What is expected: Below are records; quote them exactly from the first line through the line that contains "exists st3. split;".

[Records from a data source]
::::

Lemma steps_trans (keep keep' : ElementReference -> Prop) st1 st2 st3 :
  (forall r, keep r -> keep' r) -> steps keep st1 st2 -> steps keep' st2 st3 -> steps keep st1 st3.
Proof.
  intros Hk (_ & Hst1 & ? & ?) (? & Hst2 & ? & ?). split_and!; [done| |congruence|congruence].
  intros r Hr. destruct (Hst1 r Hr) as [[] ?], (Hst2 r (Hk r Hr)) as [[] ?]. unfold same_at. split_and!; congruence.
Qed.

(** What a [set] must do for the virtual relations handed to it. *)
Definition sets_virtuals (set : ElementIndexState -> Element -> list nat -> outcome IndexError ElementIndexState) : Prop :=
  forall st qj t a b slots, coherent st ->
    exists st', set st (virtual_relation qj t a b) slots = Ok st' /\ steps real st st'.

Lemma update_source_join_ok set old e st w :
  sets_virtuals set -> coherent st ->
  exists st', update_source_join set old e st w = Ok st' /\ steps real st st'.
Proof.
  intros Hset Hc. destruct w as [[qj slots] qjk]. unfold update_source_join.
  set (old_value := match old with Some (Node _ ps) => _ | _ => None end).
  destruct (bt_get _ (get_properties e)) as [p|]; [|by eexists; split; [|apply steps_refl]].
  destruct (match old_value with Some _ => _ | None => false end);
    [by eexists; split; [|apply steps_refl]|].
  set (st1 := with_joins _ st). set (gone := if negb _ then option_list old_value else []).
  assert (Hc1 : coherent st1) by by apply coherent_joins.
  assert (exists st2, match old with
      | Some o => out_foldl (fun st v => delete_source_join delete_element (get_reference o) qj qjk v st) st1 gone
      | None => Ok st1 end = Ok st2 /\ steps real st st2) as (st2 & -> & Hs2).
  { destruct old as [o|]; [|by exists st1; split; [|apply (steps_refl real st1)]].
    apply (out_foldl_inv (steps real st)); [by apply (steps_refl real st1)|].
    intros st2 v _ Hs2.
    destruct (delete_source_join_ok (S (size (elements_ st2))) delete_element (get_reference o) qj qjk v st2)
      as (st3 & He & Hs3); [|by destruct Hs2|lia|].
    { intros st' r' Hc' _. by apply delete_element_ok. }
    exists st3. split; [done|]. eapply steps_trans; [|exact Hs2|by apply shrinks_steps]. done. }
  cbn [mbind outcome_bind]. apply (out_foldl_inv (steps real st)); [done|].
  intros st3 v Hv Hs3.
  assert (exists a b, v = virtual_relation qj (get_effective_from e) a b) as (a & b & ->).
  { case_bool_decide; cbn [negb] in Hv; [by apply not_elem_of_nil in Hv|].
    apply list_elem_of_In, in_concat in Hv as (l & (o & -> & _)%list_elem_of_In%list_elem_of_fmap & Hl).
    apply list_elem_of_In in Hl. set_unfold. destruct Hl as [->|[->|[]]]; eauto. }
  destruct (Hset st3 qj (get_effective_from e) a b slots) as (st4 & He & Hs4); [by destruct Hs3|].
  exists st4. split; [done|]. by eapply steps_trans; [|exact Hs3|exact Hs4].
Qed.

::::

Result for this exercise:
Lemma steps_trans (keep keep' : ElementReference -> Prop) st1 st2 st3 :
  (forall r, keep r -> keep' r) -> steps keep st1 st2 -> steps keep' st2 st3 -> steps keep st1 st3.
Proof.
  intros Hk (_ & Hst1 & ? & ?) (? & Hst2 & ? & ?). split_and!; [done| |congruence|congruence].
  intros r Hr. destruct (Hst1 r Hr) as [[] ?], (Hst2 r (Hk r Hr)) as [[] ?]. unfold same_at. split_and!; congruence.
Qed.

(** What a [set] must do for the virtual relations handed to it. *)
Definition sets_virtuals (set : ElementIndexState -> Element -> list nat -> outcome IndexError ElementIndexState) : Prop :=
  forall st qj t a b slots, coherent st ->
    exists st', set st (virtual_relation qj t a b) slots = Ok st' /\ steps real st st'.

Lemma update_source_join_ok set old e st w :
  sets_virtuals set -> coherent st ->
  exists st', update_source_join set old e st w = Ok st' /\ steps real st st'.
Proof.
  intros Hset Hc. destruct w as [[qj slots] qjk]. unfold update_source_join.
  set (old_value := match old with Some (Node _ ps) => _ | _ => None end).
  destruct (bt_get _ (get_properties e)) as [p|]; [|by eexists; split; [|apply steps_refl]].
  destruct (match old_value with Some _ => _ | None => false end);
    [by eexists; split; [|apply steps_refl]|].
  set (st1 := with_joins _ st). set (gone := if negb _ then option_list old_value else []).
  assert (Hc1 : coherent st1) by by apply coherent_joins.
  assert (exists st2, match old with
      | Some o => out_foldl (fun st v => delete_source_join delete_element (get_reference o) qj qjk v st) st1 gone
      | None => Ok st1 end = Ok st2 /\ steps real st st2) as (st2 & -> & Hs2).
  { destruct old as [o|]; [|by exists st1; split; [|apply (steps_refl real st1)]].
    apply (out_foldl_inv (steps real st)); [by apply (steps_refl real st1)|].
    intros st2 v _ Hs2.
    destruct (delete_source_join_ok (S (size (elements_ st2))) delete_element (get_reference o) qj qjk v st2)
      as (st3 & He & Hs3); [|by destruct Hs2|lia|].
    { intros st' r' Hc' _. by apply delete_element_ok. }
    exists st3. split; [done|]. eapply steps_trans; [|exact Hs2|by apply shrinks_steps]. done. }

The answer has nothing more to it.